History
Moderation Management was founded by Audrey Kishline, a problem drinker, who did not identify with the disease theory of alcoholism (as presented in Alcoholics Anonymous and other addiction recovery twelve-step programs) finding that it eroded her self-confidence. Kishline never experienced withdrawal symptoms and was able to hold a job and stay in school while drinking. Kishline found that she could moderate her drinking with the help of cognitive-behavioral therapy principles and in 1994 founded Moderation Management as an organization for non-dependent problem drinkers to help maintain moderate alcohol use. MM maintains, however, that it is not for all problem drinkers; that there are some drinkers for whom abstinence will be the only solution.
In January 2000 Kishline posted a message to an official MM email list stating that she had concluded her best drinking goal was abstinence and that she would begin attending Alcoholics Anonymous, SMART Recovery and Women For Sobriety meetings while continuing to support MM for others. Having never ceased her excessive drinking, while attending Moderation Management, in March 2000 she drove her truck the wrong way down a highway, and hit another vehicle head-on killing its two passengers (a father and his 12 year old daughter). MM continued to grow during Kishline's time in prison. She was released in August 2003 after serving 3½ years of her 4½ year sentence.

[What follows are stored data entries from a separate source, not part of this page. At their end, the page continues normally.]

(** * MStress: multi-modal fusion, severity banding and DASS-21 scoring

    A shallow embedding of the scoring core of the MStress AI services:

    - [models/weighted_ai_assessment.py]   (module [WeightedAI])
    - [weighted_assessment_engine.py]      (module [WeightedEngine])
    - [services/dass21_scoring_service.py] (module [DASS21])
    - [services/assessment_service.py]     (module [AssessmentService])

    Python numbers are rationals: an [int] is a [Z] and a [float] is a [Q].
    The modules named after the source files read the arithmetic exactly
    (the real-number reading of the source, no binary rounding error); the
    properties proved about them are orders, ranges and case distinctions
    that binary rounding does not disturb.  Where a property is about the
    value an arithmetic expression takes, the functions concerned are
    embedded once more with Python's float arithmetic, every result rounded
    to binary64 ([Binary64], [WeightedAI64], [WeightedEngine64]).
    Python dictionaries read by key are
    [gmap string _]; dictionaries whose iteration order matters are
    association lists in insertion order.  Raised exceptions are values of
    the [result] monad. *)

From Stdlib Require Import ZArith QArith Qround Qminmax Qpower Qabs Lqa Lia List.
From stdpp Require Import base option list gmap strings.

Local Open Scope string_scope.
Local Open Scope list_scope.

(** ** Python primitives *)

Module Py.

(** Values that can reach the scorers through an untyped argument. *)
Inductive pyval :=
| PyInt (z : Z)
| PyFloat (q : Q)
| PyStr (s : string)
| PyNone.

(** [isinstance(v, (int, float))], with the number it denotes. *)
Definition as_number (v : pyval) : option Q :=
  match v with
  | PyInt z => Some (inject_Z z)
  | PyFloat q => Some q
  | PyStr _ | PyNone => None
  end.

(** The arguments of the two [ValueError]s raised by the DASS-21 scorer
    (the message is an f-string over exactly these values), and the one
    [list.index] raises for an element that is not in the list. *)
Inductive value_error :=
| ExpectedResponses (expected got : nat)
| ResponseOutOfRange (i : nat) (response : pyval)
| NotInList (name : string).

Inductive exn :=
| ValueError (args : value_error)
| ZeroDivisionError
| IndexError
| TypeError.

Inductive result (A : Type) :=
| Ok (a : A)
| Raise (e : exn).
Arguments Ok {A} a.
Arguments Raise {A} e.

Definition bind {A B} (m : result A) (k : A -> result B) : result B :=
  match m with
  | Ok a => k a
  | Raise e => Raise e
  end.

(** [try: body except Exception: handler] *)
Definition try_except {A} (body : result A) (handler : A) : A :=
  match body with
  | Ok a => a
  | Raise _ => handler
  end.

Definition Qltb (x y : Q) : bool := negb (Qle_bool y x).

(** [x / y] on numbers (true division). *)
Definition truediv (x y : Q) : result Q :=
  if Qeq_bool y 0 then Raise ZeroDivisionError else Ok (x / y)%Q.

(** [min(a, b)] and [max(a, b, ...)]: Python keeps the first argument
    unless a later one is strictly smaller (resp. larger). *)
Definition min2 (a b : Q) : Q := if Qltb b a then b else a.
Definition max2 (a b : Q) : Q := if Qltb a b then b else a.
Definition max3 (a b c : Q) : Q := max2 (max2 a b) c.
Definition max4 (a b c d : Q) : Q := max2 (max3 a b c) d.

(** Round to the nearest integer, ties to the even one. *)
Definition round_half_even (x : Q) : Z :=
  let f := Qfloor x in
  match (x - inject_Z f ?= 1 # 2)%Q with
  | Lt => f
  | Gt => (f + 1)%Z
  | Eq => if Z.even f then f else (f + 1)%Z
  end.

(** [round(x, ndigits)] on a float; the result is kept in lowest terms. *)
Definition round (x : Q) (ndigits : nat) : Q :=
  let scale := inject_Z (10 ^ Z.of_nat ndigits) in
  Qred (inject_Z (round_half_even (x * scale)) / scale)%Q.

(** [int(x)]: truncation towards zero. *)
Definition int (x : Q) : Z :=
  if Qle_bool 0 x then Qfloor x else Qceiling x.

End Py.

Notation "'let!' x ':=' m 'in' k" := (Py.bind m (fun x => k))
  (at level 10, x name, m at level 100, k at level 200).

(** ** Severity bands and categories shared by the scorers *)

Inductive category := Depression | Anxiety | Stress.

Inductive severity := Normal | Mild | Moderate | Severe | ExtremelySevere.

Global Instance category_eq_dec : EqDecision category.
Proof. solve_decision. Defined.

Kishline had asked many professionals for advice while she was establishing the fellowship, including psychologist Jeffrey A. Schaler, who had written the foreword for the first edition of the book, Moderate Drinking, used in the organization and served on the original board of trustees for MM. Schaler and MM split ways over whether or not there was a medical distinction between problem drinkers and alcoholics, the latter having a disease and the former having a habit, and over the MM's failure to condemn Larry Froistad following his murder confession. Schaler's foreword was replaced with one by Historian Ernest Kurtz in subsequent editions.